Parser::parse is being hard coded to Streaming? That seems odd. I assume I am I missing something about this streaming design

yes, that part is not written yet. That might end up with two methods, like parse and parse_streaming

epage · 2023-01-30T15:35:43Z

src/internal.rs

+  fn process<OM: OutputMode>(
+    &mut self,
+    input: Input,
+  ) -> PResult<OM, Input, Self::Output, Self::Error>;


test the effect on benchmarks

I'm curious to see if you are able to see the dramatic savings that chumsky did or if some of that is more inherent to their design. My gut feeling is that in a lot of cases, the overhead from a lot of these outputs and error should be pretty low with nom's design as-is and that this wouldn't offer much improvement unless people were going heavy on complex preceded / termianted parsers which json doesn't do and I've not done in my various parsers.

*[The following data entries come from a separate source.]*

(** C22: Preparing a request is atomic.  Whatever is wrong with it, a request that
    is refused, for its form, its size, or an earlier one in flight, leaves the
    session exactly as it was: the frame never outgrows the size that was
    checked before the session was touched. *)
Theorem prepare_atomic s ms request s' e :
  (forall x, id_ok (blake3 x)) -> in_u 64 (ch_next_seq s) -> id_ok (sh_base_root (ch_shim s)) ->
  prepare_ref blake3 xxh3 s ms request = (s', Err e) -> s' = s.
Proof.
  intros Hh Hseq Hbase. unfold prepare_ref. destruct (ch_pending_root s); [by intros [= <- _]|].
  destruct (jw_is_object request) eqn:Ho; cbn [negb]; [|by intros [= <- _]]. case_bool_decide as Hg; [by intros [= <- _]|].
  destruct (serialize_messages 0 ms) as [l|e'|] eqn:E; [|by intros [= <- _]|done]. destruct (serialize_spec _ _ _ E) as [El _].
  unfold validate_request_value. rewrite Ho. cbn [negb]. rewrite (bool_decide_eq_false_2 _ Hg). cbv zeta.
  set (metadata := METADATA_OPEN ++ jw_print request ++ [125]).
  destruct (MAX_METADATA_BYTES <? length_z metadata) eqn:Hm; [by intros [= <- _]|].
  destruct (MAX_REQUEST_BYTES <? _) eqn:Hsize; [by intros [= <- _]|]. apply Z.ltb_ge in Hsize.
  destruct (fold_size l (10 + length_z metadata + 53)) as [_ F2]. cbv zeta in F2.
  rewrite fold_worst in Hsize, F2. pose proof (length_z_nonneg metadata) as Hnn.
  assert (Forall (fun x => bytes_ok x.2 /\ length_z x.2 <= 2 ^ 26) l) as Fl.
  { apply list.Forall_forall. intros x Hx. split.
    - subst l. apply list_elem_of_fmap in Hx as (m & -> & _). apply jw_bytes.
    - rewrite list.Forall_forall in F2. specialize (F2 x Hx). cbv beta in F2. unfold MAX_REQUEST_BYTES in Hsize. lia. }
  destruct (number_blocks_spec l (ch_next_seq s) Hseq Fl) as (N1 & N2 & N3).
  unfold ingest_turn. destruct (ingest_blocks _ _ _ _ _) as [[w shim] fbs] eqn:I.
  destruct (turn_size _ _ _ _ _ _ I Hh) as (T1 & T2 & T3 & T4).
  { eapply List.Forall_impl; [|exact N3]. by intros b [? _]. }
  rewrite N1 in T1. destruct Hbase as [Hb32 _].
  unfold encode_parts. rewrite Hm. destruct (MAX_REQUEST_BYTES <? _) eqn:Hbig; [|done]. exfalso. apply Z.ltb_lt in Hbig.
  unfold encode_frame, put_u128, put_u32_le in Hbig. cbn [a_session a_base a_blocks] in Hbig. rewrite T3 in Hbig.
  unfold length_z in *. rewrite !length_app, !length_le_bytes, Hb32, N2 in *. cbn [length] in *. lia.
Qed.

(** *** Stores after a turn *)

Lemma turn_view_blocks l : forall v sid id b,
  (turn_view blake3 v sid l).1 !! id = Some b -> v.1 !! id = Some b \/ b ∈ l /\ id = block_id blake3 b.
Proof.
  induction l as [|x l IH]; intros v sid id b E; [by left|]. rewrite turn_view_cons in E.
  apply IH in E as [E|[E ->]]; [|right; split; [by apply list_elem_of_further|done]].
  cbn [turn_view fold_left] in E.
  destruct (view_push_spec blake3 (view_put blake3 v x) sid (block_id blake3 x)) as (B1 & _ & _).
  unfold turn_view in E. cbn [fold_left] in E. rewrite B1 in E. unfold view_put in E.
  destruct (v.1 !! block_id blake3 x); [by left|]. cbn [fst] in E. apply lookup_insert_Some in E as [[<- <-]|[_ E]]; [|by left].
  right. split; [apply list_elem_of_here|done].
Qed.

Lemma turn_view_keeps l : forall v sid id b, v.1 !! id = Some b -> (turn_view blake3 v sid l).1 !! id = Some b.
Proof.
  induction l as [|x l IH]; intros v sid id b E; [done|]. rewrite turn_view_cons. apply IH.
  unfold turn_view. cbn [fold_left].
  destruct (view_push_spec blake3 (view_put blake3 v x) sid (block_id blake3 x)) as (B1 & _ & _). rewrite B1.
  unfold view_put. destruct (v.1 !! block_id blake3 x) eqn:G; [done|]. cbn [fst]. rewrite lookup_insert_ne; [done|congruence].
Qed.

Lemma append_all_blocks sid l rs : Forall2 resolved_as l rs -> forall s s',
  append_all blake3 s sid rs = (s', Ok tt) ->
  forall id b, st_blocks s' !! id = Some b -> st_blocks s !! id = Some b \/ b ∈ l /\ id = block_id blake3 b.
Proof.
  induction 1 as [|x y l rs Hx _ IH]; intros s s' E id b Hb; cbn [append_all] in E; [injection E as <-; by left|].
  destruct Hx as [-> | ->].
  - apply (IH _ _ E) in Hb as [Hb|[Hb ->]]; [|right; split; [by apply list_elem_of_further|done]].
    assert (st_blocks (fst (insert_with_id blake3 s sid x (block_id blake3 x))) = (turn_view blake3 (view s) sid [x]).1) as V
      by exact (f_equal fst (view_insert blake3 s sid x None)).
    rewrite V in Hb. destruct (turn_view_blocks [x] (view s) sid id b Hb) as [H1|[H1 H2]]; [by left|].
    right. apply list_elem_of_singleton in H1 as ->. split; [apply list_elem_of_here|done].
  - pose proof (view_reference blake3 s sid (block_id blake3 x)) as Hr.
    destruct (reference _ _ _ _) as [s2|u|]; [|done..]. destruct Hr as [Hr [b' Hb']].
    apply (IH _ _ E) in Hb as [Hb|[Hb ->]]; [|right; split; [by apply list_elem_of_further|done]]. left.
    assert (st_blocks s2 = (view_rec blake3 (view s) (RReference sid (block_id blake3 x))).1) as V by exact (f_equal fst Hr).
    rewrite V in Hb. cbn in Hb. by rewrite Hb' in Hb.
Qed.

(** *** The two ends of a session *)

(** The receiver has the session of the client: its log, its root, its blocks. *)
Record mirrored (r : Receiver) (w : SharedParts) (s : SessionShim) : Prop := {
  mi_dict : c_dict (sh_append_compressor s) = c_dict rc;
  mi_base : sh_base_root s = sh_root s;
  mi_ids : session_ids (rc_store r) (sh_session s) = sh_ids s;
  mi_root : session_root (rc_store r) (sh_session s) = sh_root s;
  mi_pending : ss_pending (session_entry r (sh_session s)) = ∅;
  mi_blocks : forall id b, st_blocks (w_store w) !! id = Some b -> st_blocks (rc_store r) !! id = Some b;
  mi_log : Forall (fun id => is_Some (st_blocks (w_store w) !! id)) (sh_ids s)
}.

(** No two blocks among the new ones and those of the receiver share an id. *)
Definition no_collision (r : Receiver) (l : list Block) : Prop :=
  (forall b b', b ∈ l -> b' ∈ l -> block_id blake3 b = block_id blake3 b' -> b = b')
  /\ (forall b b', b ∈ l -> st_blocks (rc_store r) !! block_id blake3 b = Some b' -> b' = b).

Lemma resolved_ids l rs : Forall2 resolved_as l rs -> map resolved_id rs = map (block_id blake3) l.
Proof. induction 1 as [|b x l rs [-> | ->] _ IH]; [done|cbn; by f_equal..]. Qed.

(** A turn at the receiver: appended, acknowledged, and the ends agree again. *)
Lemma turn_at_receiver r w s l w' s' fbs (sid := sh_session s) :
  mirrored r w s -> ingest_blocks blake3 xxh3 w s l = (w', s', fbs) ->
  Forall (fun b => block_ok b /\ length_z (b_payload b) <= 2 ^ 26) l -> no_collision r l ->
  sh_session s' = sid /\ sh_base_root s' = sh_base_root s
  /\ exists rs st, resolve blake3 fbs = Ok rs /\ refs_known (rc_store r) ∅ rs = true
    /\ let r' := set_store (put_session r sid (session_entry r sid)) st in
       handle_append blake3 r (mk_append sid (sh_base_root s') fbs) = (r', Ok (mk_ack sid (sh_root s')))
       /\ mirrored r' w' (set_base s' (sh_root s') (length (sh_ids s'))).
Proof.
  intros M I Hl [Hc1 Hc2]. destruct (ingest_blocks_spec blake3 xxh3 _ _ _ _ _ _ I) as [-> Hw].
  destruct (with_ids_spec blake3 (map (block_id blake3) l) s) as (S1 & S2 & S3 & S4 & S5 & S6 & S7 & _).
  rewrite S3, S4. split_and!; [done|done|].
  pose proof (turn_wired _ _ _ _ _ _ I (mi_dict _ _ _ M) Hl) as W.
  destruct (wired_resolves _ _ W) as (rs & R & F).
  assert (refs_known (rc_store r) ∅ rs = true) as K.
  { destruct (turn_resolves blake3 xxh3 cpu rc l _ _ _ _ _ I (mi_dict _ _ _ M)) as (rs' & R' & _ & K & _).
    - eapply List.Forall_impl; [|exact Hl]. by intros b [? _].
    - unfold codec in R. rewrite R' in R. injection R as ->. apply K. intros id [b Hb]. left. apply contains_Some.
      eexists. eapply (mi_blocks _ _ _ M). exact Hb. }
  destruct (append_all_spec blake3 sid rs _ _ K) as (st & A & Ks & Ei & Er & _ & Fs); [set_solver|].
  rewrite (resolved_ids _ _ F) in Ei, Er. unfold sid in Ei, Er. rewrite (mi_ids _ _ _ M) in Ei. rewrite (mi_root _ _ _ M) in Er.
  assert (session_root st sid = sh_root (with_ids blake3 s (map (block_id blake3) l))) as Hroot by (by rewrite S2, <- Er).
  exists rs, st. split_and!; [exact R|exact K|]. cbv zeta. split.
  { rewrite <- Hroot. apply (handle_append_ok blake3 r (mk_append sid (sh_base_root s) fbs) rs st R K);
      [apply (mi_pending _ _ _ M)| |exact A].
    cbn [a_base a_session]. rewrite (mi_base _ _ _ M). symmetry. apply (mi_root _ _ _ M). }
  assert (forall id, (w_store w').(st_blocks) !! id = (turn_view blake3 (view (w_store w)) (sh_session s) l).1 !! id) as Hw'.
  { intros id. exact (f_equal (fun v : View => v.1 !! id) Hw). }
  constructor; cbn [set_base sh_append_compressor sh_base_root sh_root sh_ids sh_session]; rewrite ?S3.
  - by rewrite S7, (mi_dict _ _ _ M).
  - done.
  - cbn [rc_store set_store]. by rewrite S1.
  - exact Hroot.
  - rewrite <- (mi_pending _ _ _ M). unfold session_entry at 1. cbn [rc_sessions set_store put_session].
    by rewrite lookup_insert_eq.
  - intros id b. rewrite Hw'. cbn [rc_store set_store]. intros [Hb|[Hb ->]]%turn_view_blocks.
    + apply Ks, (mi_blocks _ _ _ M), Hb.
    + assert (is_Some (st_blocks st !! block_id blake3 b)) as [b2 Hb2].
      { apply contains_Some. rewrite list.Forall_forall in Fs.
        assert (block_id blake3 b ∈ map resolved_id rs) as Hin.
        { rewrite (resolved_ids _ _ F). apply list_elem_of_fmap. by eexists. }
        apply list_elem_of_fmap in Hin as (x & -> & Hx). by apply Fs. }
      rewrite Hb2. f_equal. destruct (append_all_blocks _ _ _ F _ _ A _ _ Hb2) as [Ho|[Hin Hid]].
      * by apply Hc2 in Ho.
      * symmetry. by apply Hc1.
  - rewrite S1. apply list.Forall_app. split.
    + eapply List.Forall_impl; [|exact (mi_log _ _ _ M)]. intros id [b Hb]. exists b. rewrite Hw'. by apply turn_view_keeps.
    + destruct (turn_view_spec blake3 (sh_session s) l (view (w_store w))) as (_ & Fv & _).
      apply list.Forall_fmap. eapply List.Forall_impl; [|exact Fv]. intros b Hb. cbn. rewrite Hw'. exact Hb.
Qed.

(** A projection of a log of messages is always made. *)
Lemma extend_total (r : Receiver) sid root cached (ids := session_ids (rc_store r) sid) :
  is_Some (rc_sessions r !! sid) -> Forall (fun id => is_Some (st_blocks (rc_store r) !! id)) ids ->
  (forall q, cached = Some q -> truthful r sid q) ->
  Forall (fun b => jw_role (b_payload b) = true) (reconstruct (rc_store r) sid) ->
  exists p, extend_or_reconstruct_projection r sid root cached = Ok p.
Proof.
  intros [st Hst] F Ht Hv. unfold extend_or_reconstruct_projection, session_len. fold ids.
  assert (forall i, validate_all i (reconstruct (rc_store r) sid) = Ok tt) as V.
  { clear -Hv. induction Hv as [|b bs Hb _ IH]; intros i; [done|]. cbn. unfold validate_serialized_message.
    rewrite Hb. cbn [res_bind]. apply IH. }
  unfold receiver_reconstruct. rewrite Hst, V. cbn [res_bind].
  destruct cached as [q|]; [|by eexists]. destruct (_ <=? _) eqn:Hle; [|by eexists].
  destruct (Ht q eq_refl) as (a & b & Eab & Fa & Hc & Hp). fold ids in Eab.
  unfold receiver_reconstruct_range. rewrite Hst. rewrite Hc in *. rewrite Eab in F. apply list.Forall_app in F as [_ Fb].
  assert (exists l, reconstruct_range (rc_store r) sid (length_z a) (length_z ids) = Ok l /\ length l = length b) as (l & -> & Hl).
  { unfold reconstruct_range. unfold ids, session_ids in Eab |- *.
    destruct (st_sessions (rc_store r) !! sid) as [log|]; [|exists []; symmetry in Eab; by apply app_nil in Eab as [_ ->]].
    rewrite Eab. unfold length_z. rewrite length_app. cbv zeta. rewrite (proj2 (Z.ltb_ge _ _)) by lia. eexists. split; [done|].
    replace (Z.to_nat (Z.min (Z.of_nat (length a)) (Z.of_nat (length a + length b)))) with (length a) by lia.
    rewrite drop_app_length, firstn_all2 by lia. rewrite <- (length_map b_payload), omap_payloads. by apply log_payloads_length. }
  assert (length_z l =? sat_sub (length_z ids) (length_z a) = true) as ->.
  { apply Z.eqb_eq. unfold length_z, sat_sub. rewrite Hl, Eab, length_app. lia. }
  cbn [negb]. by eexists.
Qed.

Besides runtime performance, it might also be good to check the impact to binary size or release binaries as this might cause more instances of the generic functions to be generated. I'd also be curious about compile times but I'm assuming that won't be big enough to notice.

currently most of nom's overhead is in creating values and errors and discarding them, and that will be even more present with heavy error types. So far I have not measured it though, because I have not converted enough code to affect the benchmarks. I'm worried about compilation times, though. That might be a mix of increasing compilation times due to heavy use of impl traits (returning closures was erasing type information), but decreasing it due to less code being generated.

currently most of nom's overhead is in creating values and errors and discarding them

Can you qualify this with some more details?

For example, if you are doing delimited(char('['), <something>, char(']')), then I would expect the value wouldn't have much overhead. From the nom examples I've looked at and in my own parsers, this is a fairly common case. Is the overhead more than I expect or is this for more complex usage patterns? chumsky saw the gains on json but I see these more simple cases in nom's json benchmark.

One possible gain is people not discover the _count variant of many parsers. I know I make that mistake. However, that also ties into needing to also pay attention to using terminated / preceded rather than tuples Something I was considering was an alternative trait to Extend that (1) allowed pre-allocation and (2) was implemented for usize and (), replacing _count variants. This is a bottom-up driven approach to not creating expensive values, rather than the Mode's top-down approach. One benefit to top-down is when reusing parsers between throw-away and non-throwaway contexts. So far, I've not needed to do it too much and I would be interested in looking at cases for those that do and how much it impacts performance.

However, I can see it in errors with alt. With combine, I did see performance overhead from their version of alt with heavy errors. On the other hand, I suspect it'd be better to replace it with combine's dispatch. It is a macro that lets you write a match with parsers which cuts down on the number of parse attempts made, reducing overhead further. I can only speak for switching choice / alt to dispatch but it dramatically sped up my code. While this can be done with an imperative parser in nom, I found duplicating dispatch made it more ergonomic which makes it more likely to be used. I suspect some of my speed gains over combine were from finding another place I could insert a dispatch call.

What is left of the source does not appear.